Korean Flavored Carrot Salad – Koreyska Morkva
The original recipe for this carrot salad was found on this site.
Since many of my Ukrainian friends raved about this unfamiliar salad to me, I was determined to find and prepare a recipe that would suit my taste.
Due to its quite spicy flavor, I decreased the amount of cayenne pepper to mellow the taste a bit to please my taste buds.

Adding some of this carrot salad and scallions to my Chickpeas, or Chef Salad, makes a delicious and nutritious light lunch.
It makes a very healthy and refreshing side dish to accompany a Veggie Burger or Falafel.
For best results, full of flavor, it is best to prepare this salad at least one day ahead, and store it refrigerated in an air-tight container.
This recipe yields 1 lb (3 cups) of salad.
Ingredients
- 1 lb. fresh carrots, cleaned, peeled and shredded
- 1/2 tsp. sea salt
- 1 tsp. sugar
- 1 tsp. coriander, ground
- 1 tsp. paprika
- 1 tsp. turmeric
- 1/2 tsp. black pepper, ground
- 1/8 tsp. cayenne pepper
- 5 garlic cloves, minced
- 3 Tbs. olive oil, heated
- 2 Tbs. Apple Cider Vinegar
Instructions
- Shred the peeled carrots on a large eye shredder. Add the sea salt and toss it gently. Set aside for 10 minutes.
- Heat the olive oil in a sauce pan until warm.
- In a medium bowl combing the minced garlic, sugar, coriander, paprika, turmeric, black pepper and cayenne pepper.
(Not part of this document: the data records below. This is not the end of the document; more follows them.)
(* ===== verification/Syscall.v ===== *)
(** * System calls

    [syscall.c], [sysproc.c] and [sysfile.c]: fetching arguments from the user
    stack and checking them, the system call functions, and the dispatch.  A
    path argument is the user address of its string; the string is read where
    the code hands it to [namei] or [nameiparent]. *)

From S2P Require Import Prelude Defs Spinlock CString Kernel Cprintf Sched Kalloc Mutex Vm Sleeplock Bytes Bio Log Fs Pipe File Proc Kthread Console Exec.
Local Open Scope kernel_scope.

(** ** syscall.c: arguments *)

Definition cur_proc : KM proc :=
  let! c := myproc in
  let! c := deref c in
  rd_proc c.
Definition cur_thread : KM kthread :=
  let! t := mythread in
  let! t := deref t in
  rd_thread t.

(** [*(int* )addr] through the page table. *)
Definition vread32 (a : Z) : KM Z := let! l := vread a 4 in ret (get32 l 0).

(** None is -1. *)
Definition fetchint (addr : Z) : KM (option Z) :=
  let! pr := cur_proc in
  if (p_sz pr <=? addr) || (p_sz pr <? u32 (addr + 4)) then ret None
  else let! v := vread32 addr in ret (Some (i32 v)).

Fixpoint fetchstr_loop (fuel : nat) (s ep n : Z) : KM (option Z) :=
  match fuel with
  | O => undef "loop bound"
  | S f =>
      if s <? ep then
        let! c := vread8 s in
        if c =? 0 then ret (Some n) else fetchstr_loop f (s + 1) ep (n + 1)
      else ret None
  end.

(** The length of the string at [addr]. *)
Definition fetchstr (addr : Z) : KM (option Z) :=
  let! pr := cur_proc in
  if p_sz pr <=? addr then ret None
  else fetchstr_loop (S (Z.to_nat (p_sz pr - addr))) addr (p_sz pr) 0.

Definition argint (n : Z) : KM (option Z) :=
  let! th := cur_thread in
  let! esp := rd32 (tf_esp (t_tf th)) in
  fetchint (u32 (esp + 4 + 4 * n)).

(** The pointer. *)
Definition argptr (n size : Z) : KM (option Z) :=
  let! i := argint n in
  match i with
  | None => ret None
  | Some i =>
      let! pr := cur_proc in
      if (size <? 0) || (p_sz pr <=? u32 i) || (p_sz pr <? u32 (u32 i + size)) then ret None
      else ret (Some (u32 i))
  end.

(** The address of the string. *)
Definition argstr (n : Z) : KM (option Z) :=
  let! addr := argint n in
  match addr with
  | None => ret None
  | Some addr =>
      let! len := fetchstr (u32 addr) in
      match len with
      | None => ret None
      | Some _ => ret (Some (u32 addr))
      end
  end.

(** Steps that return -1 from the system call when they fail. *)
Definition or_fail {A} (m : KM (option A)) (f : A → KM Z) : KM Z :=
  let! r := m in
  match r with None => ret (-1) | Some a => f a end.
Notation "'try!' x := c 'in' k" := (or_fail c (λ x, k))
  (at level 10, x binder, c at level 100, k at level 200) : kernel_scope.

(** ** sysproc.c *)

Section SysProc.
Context {ksyms : KSyms}.

Definition sys_fork : KM Z := fork.
Definition sys_exit : KM Z := exit ;;; ret 0.
Definition sys_wait : KM Z := wait.
Definition sys_kill : KM Z := try! pid := argint 0 in kill pid.
Definition sys_getpid : KM Z := let! pr := cur_proc in ret (p_pid pr).

Definition sys_sbrk : KM Z :=
  try! n := argint 0 in
  let! pr := cur_proc in
  let addr := i32 (p_sz pr) in
  let! r := growproc n in
  if r <? 0 then ret (-1) else ret addr.

(** [ticks - ticks0 < n] compares unsigned. *)
Definition ticks_short (ticks0 n : Z) : KM bool :=
  let! t := gets k_ticks in ret (u32 (t - ticks0) <? u32 n).
(** [myproc()->killed || mythread()->exitRequest] *)
Definition told_to_stop : KM bool :=
  let! kd := my_killed in
  if kd then ret true
  else let! th := cur_thread in ret (negb (t_exitRequest th =? 0)).

Definition sleep_wait (ticks0 n : Z) : KM bool :=
  let! b := ticks_short ticks0 n in
  if b then let! s := told_to_stop in ret (negb s) else ret false.

Definition sys_sleep : KM Z :=
  try! n := argint 0 in
  acquire Ltickslock ;;;
  let! ticks0 := gets k_ticks in
  while_wait (sleep_wait ticks0 n) (sleep ChTicks Ltickslock) ;;;
  let! b := ticks_short ticks0 n in
  release Ltickslock ;;;
  ret (if b then -1 else 0).

Definition sys_uptime : KM Z :=
  acquire Ltickslock ;;;
  let! x := gets k_ticks in
  release Ltickslock ;;;
  ret (i32 x).

Definition sys_kthread_exit : KM Z := kthread_exit ;;; ret 0.
Definition sys_kthread_create : KM Z :=
  try! start_func := argptr 0 4 in
  try! stack := argptr 1 4 in
  kthread_create start_func stack.
Definition sys_kthread_id : KM Z := kthread_id.
Definition sys_kthread_join : KM Z := try! n := argint 0 in kthread_join n.
Definition sys_kthread_mutex_alloc : KM Z := kthread_mutex_alloc.
Definition sys_kthread_mutex_dealloc : KM Z := try! mid := argint 0 in kthread_mutex_dealloc mid.
Definition sys_kthread_mutex_lock : KM Z := try! mid := argint 0 in kthread_mutex_lock mid.
Definition sys_kthread_mutex_unlock : KM Z := try! mid := argint 0 in kthread_mutex_unlock mid.
End SysProc.

(** ** sysfile.c *)

(** The descriptor and its file. *)
Definition argfd (n : Z) : KM (option (nat * nat)) :=
  let! fd := argint n in
  match fd with
  | None => ret None
  | Some fd =>
      if (fd <? 0) || (Z.of_nat NOFILE <=? fd) then ret None
      else
        let! pr := cur_proc in
        match p_ofile pr !! Z.to_nat fd with
        | Some (Some f) => ret (Some (Z.to_nat fd, f))
        | Some None => ret None
        | None => undef "ofile bounds"
        end
  end.

(** The first free descriptor. *)
Fixpoint free_fd (l : list (option nat)) (i : nat) : option nat :=
  match l with
  | [] => None
  | None :: _ => Some i
  | Some _ :: l' => free_fd l' (S i)
  end.

Definition set_fd (fd : nat) (f : option nat) : KM unit :=
  let! c := myproc in
  let! c := deref c in
  upd_proc c (λ x, set_p_ofile (<[fd := f]> (p_ofile x)) x).

Definition fdalloc (f : nat) : KM (option nat) :=
  let! pr := cur_proc in
  match free_fd (p_ofile pr) 0 with
  | Some fd => set_fd fd (Some f) ;;; ret (Some fd)
  | None => ret None
  end.

Definition sys_dup : KM Z :=
  try! x := argfd 0 in
  try! fd := fdalloc (snd x) in
  filedup (snd x) ;;;
  ret (Z.of_nat fd).

Definition sys_read : KM Z :=
  try! x := argfd 0 in
  try! n := argint 2 in
  try! p := argptr 1 n in
  fileread (snd x) p n.

Definition sys_write : KM Z :=
  try! x := argfd 0 in
  try! n := argint 2 in
  try! p := argptr 1 n in
  filewrite (snd x) p n.

Definition sys_close : KM Z :=
  try! x := argfd 0 in
  set_fd (fst x) None ;;;
  fileclose (snd x) ;;;
  ret 0.

Definition sys_fstat : KM Z :=
  try! x := argfd 0 in
  try! st := argptr 1 20 in
  filestat (snd x) st.

(** [bad:] of sys_link: take the link count back. *)
Definition link_bad (ip : nat) : KM Z :=
  ilock (Some ip) ;;;
  upd_inode ip (λ x, set_i_nlink (i16 (i_nlink x - 1)) x) ;;;
  iupdate ip ;;;
  iunlockput ip ;;;
  end_op ;;;
  ret (-1).

Definition sys_link : KM Z :=
  try! old := argstr 0 in
  try! new := argstr 1 in
  begin_op ;;;
  let! old := user_str old in
  let! ip := namei old in
  match ip with
  | None => end_op ;;; ret (-1)
  | Some ip =>
      ilock (Some ip) ;;;
      let! x := rd_inode ip in
      if i_type x =? T_DIR then iunlockput ip ;;; end_op ;;; ret (-1)
      else
        upd_inode ip (λ x, set_i_nlink (i16 (i_nlink x + 1)) x) ;;;
        iupdate ip ;;;
        iunlock (Some ip) ;;;
        let! new := user_str new in
        let! dp := nameiparent new in
        match dp with
        | None => link_bad ip
        | Some (dp, name) =>
            ilock (Some dp) ;;;
            let! d := rd_inode dp in
            let! x := rd_inode ip in
            let! r := (if negb (i_dev d =? i_dev x) then ret (-1) else dirlink dp name (i_inum x)) in
            if r <? 0 then iunlockput dp ;;; link_bad ip
            else
              iunlockput dp ;;;
              iput ip ;;;
              end_op ;;;
              ret 0
        end
  end.

Fixpoint isdirempty_loop (fuel : nat) (dp : nat) (off : Z) : KM bool :=
  match fuel with
  | O => undef "loop bound"
  | S f =>
      let! d := rd_inode dp in
      if off <? i_size d then
        let! r := readi to_local dp off DIRENT in
        if negb (fst r =? DIRENT) then panic "isdirempty: readi"
        else if negb (de_inum (snd r) =? 0) then ret false
        else isdirempty_loop f dp (off + DIRENT)
      else ret true
  end.
Definition isdirempty (dp : nat) : KM bool :=
  let! d := rd_inode dp in
  isdirempty_loop (S (Z.to_nat (i_size d / DIRENT + 1))) dp (2 * DIRENT).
- Mix in the warm oil until well incorporated.
- Gently fold this mixture into the shredded carrots.
- Sprinkle the Apple Cider Vinegar over the salad and mix it to incorporate.
- You may serve it now, or store it in an air-tight container in the refrigerator until ready to use. This salad stays fresh and tasty up to 3-5 days.